SGK GSS GENEL MÜDÜRÜ PROF. DR. GÖKHAN TUNA ÖZTÜRK: “ÇALIŞANLAR VE BAKMAKLA YÜKÜMLÜ OLDUKLARI KİŞİLERİN SAYISI SİSTEMDE 43 MİLYON. GSS PRİMLERİNİN YÜZDE 79’U SAĞLIK HARCAMALARINA GİDİYOR. YÜZDE 79 NORMALDE İYİ BİR ORAN GİBİ DURUYOR AMA BU İSTATİSTİĞİN İLGİNÇ TARAFI BU 43 MİLYON KİŞİNİN SADECE 14 MİLYONU HASTANEYE GİDİYOR. 29 MİLYON KİŞİ BİR YIL İÇİNDE 1 KEZ BİLE HASTANEYE GİTMEMİŞ”
43 Milyon Kişinin Sadece 14 Milyonu Hastaneye Gidiyor
Çalışanlar ve bakmakla yükümlü oldukları kişilerin sistemde 43 milyon olduğunu ve GSS primlerinin yüzde 79’unun sağlık harcamalarına gittiğini belirten GSS Genel Müdürü Öztürk, sözlerini şöyle sürdürdü:
“Yüzde 79 normalde iyi bir oran gibi duruyor ama bu istatistiğin ilginç tarafı bu 43 milyon kişinin sadece 14 milyonu hastaneye gidiyor. 29 milyon kişi bir yıl içinde 1 kez bile hastaneye gitmemiş. Sağlık hizmetlerinde toplanan primin yüzde 79’unu harcamaya sadece 14 milyon kişi yetiyor. 43 milyonun 14 milyonu değil de 25 milyonu sağlık hizmetlerine başvursa sistemin sürdürülebilirliği kalmıyor.

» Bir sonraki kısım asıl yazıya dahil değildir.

(** * Wine CSV converter: a shallow embedding of [wine_converter_app.py]

    The development follows the source file top to bottom:
    - the Python builtins the code relies on (character classes, [str]
      methods, the regular expressions, [float] and [int]);
    - [clean_text], [parse_number], [convert_csv_to_json] and
      [create_full_json_structure], statement by statement;
    - the properties of the specification, stated on these definitions.

    A Python [str] is modelled as a [string] whose characters are the code
    points U+0000 to U+00FF; the character classes below are Python's,
    restricted to that range.  Python floats are IEEE binary64 values,
    modelled by [spec_float] with 53 bits of precision. *)

From stdpp Require Import gmap strings list.
From Stdlib Require Import ZArith NArith Ascii String List Bool Lia SpecFloat.
From Stdlib Require Import DecimalString.
From Stdlib Require DecimalPos.
Import ListNotations.

Local Open Scope string_scope.
Local Open Scope bool_scope.

(** ** Characters *)

Module Unicode.

Definition ord (c : ascii) : N := N_of_ascii c.
Definition chr (n : N) : ascii := ascii_of_N n.

Definition in_range (lo hi : N) (c : ascii) : bool :=
  ((lo <=? ord c) && (ord c <=? hi))%N.

(** [str.isspace], which is also the class [\s] of [re] on [str] patterns:
    TAB LF VT FF CR, FS GS RS US, SPACE, NEL and NBSP. *)
Definition isspace (c : ascii) : bool :=
  in_range 9 13 c || in_range 28 32 c || in_range 133 133 c || in_range 160 160 c.

(** The class [\d] of [re]: below U+0100 the decimal digits are 0 to 9. *)
Definition isdigit (c : ascii) : bool := in_range 48 57 c.

(** The class [\w] of [re]: alphanumeric characters and the underscore. *)
Definition isword (c : ascii) : bool :=
  in_range 48 57 c || in_range 65 90 c || in_range 95 95 c || in_range 97 122 c
  || in_range 170 170 c || in_range 178 179 c || in_range 181 181 c
  || in_range 185 186 c || in_range 188 190 c || in_range 192 214 c
  || in_range 216 246 c || in_range 248 255 c.

(** [str.lower] on one character: A-Z, and the accented capitals
    U+00C0-U+00D6 and U+00D8-U+00DE, move 32 code points up. *)
Definition lower (c : ascii) : ascii :=
  if in_range 65 90 c || in_range 192 214 c || in_range 216 222 c
  then chr (ord c + 32) else c.

Definition LF : ascii := chr 10.
Definition CR : ascii := chr 13.
Definition SPACE : ascii := chr 32.
Definition QUOTE : ascii := chr 34.

Definition same (c d : ascii) : bool := Ascii.eqb c d.

End Unicode.

(** ** Methods of [str] *)

Module PyStr.
Import Unicode.

Definition is_empty (s : string) : bool :=
  match s with EmptyString => true | String _ _ => false end.

Fixpoint lower (s : string) : string :=
  match s with
  | EmptyString => EmptyString
  | String c s' => String (Unicode.lower c) (lower s')
  end.

Fixpoint lstrip (s : string) : string :=
  match s with
  | EmptyString => EmptyString
  | String c s' => if isspace c then lstrip s' else s
  end.

(** A character is dropped from the right end when it is a space and
    everything after it has been dropped. *)
Fixpoint rstrip (s : string) : string :=
  match s with
  | EmptyString => EmptyString
  | String c s' =>
      let r := rstrip s' in
      if isspace c && is_empty r then EmptyString else String c r
  end.

Definition strip (s : string) : string := rstrip (lstrip s).

Definition startswith (s p : string) : bool := String.prefix p s.

Fixpoint endswith (s p : string) : bool :=
  String.eqb s p
  || match s with
     | EmptyString => false
     | String _ s' => endswith s' p
     end.

(** [s[:-1]] *)
Fixpoint drop_last (s : string) : string :=
  match s with
  | EmptyString => EmptyString
  | String c s' => if is_empty s' then EmptyString else String c (drop_last s')
  end.

(** [s[1:-1]] *)
Definition slice_1_m1 (s : string) : string :=
  match s with
  | EmptyString => EmptyString
  | String _ s' => drop_last s'
  end.

(** [s.split(sep)] for a one-character separator: never an empty list. *)
Fixpoint split (sep : ascii) (s : string) : list string :=
  match s with
  | EmptyString => [EmptyString]
  | String c s' =>
      if same c sep then EmptyString :: split sep s'
      else match split sep s' with
           | l :: ls => String c l :: ls
           | [] => [String c EmptyString]
           end
  end.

Bir sonraki aşamada özellikle nadir hastalıklarda gelişen gen tedavilerinin, yeni nesil tedavilerin devreye girmesiyle birlikte ilaç harcamalarının daha fazla artacağını düşünüyoruz. Birkaç yıl sonda 43 milyonun 25 milyonu hastaneye gidecek korkusundan çok bu 43’ün 14’ünün bile harcamalarını karşılamayacak duruma geleceğiz. Bu nedenle bu projelerin çok önemli olduğunu düşünüyorum”
“Geri Ödeme” Diye Bir Terim Yok
Sağlık hizmetlerinde doğrudan ya da dolaylı ödeme olduğunu ifade eden T.C. Sağlık Bakan Yardımcısı Prof. Dr. Sabahattin Aydın, aslında sosyal güvenlik sisteminde “geri ödeme” diye bir terim olmadığını ve bir kelime başta yanlış kullanıldığında artık öyle kabullenildiğini söyledi. Özellikle sağlık bilişiminin çok hızlı gelişmesi, kayıt sisteminin çok detaylı yapılabilmesi ve süreçlerin baştan sona çok iyi takip edilmesi sonucunda daha yeni, daha güncel ve geleceğe yönelik umut veren ödeme yöntemlerinin de ortaya çıktığını sözlerine ekleyen Aydın, “Genel sigorta primi ülkemizde oturdu ve artık geri ödeme deyince hemen konuyu hizmet sunuculara SUT bazlı ödeme olarak algılıyoruz” dedi.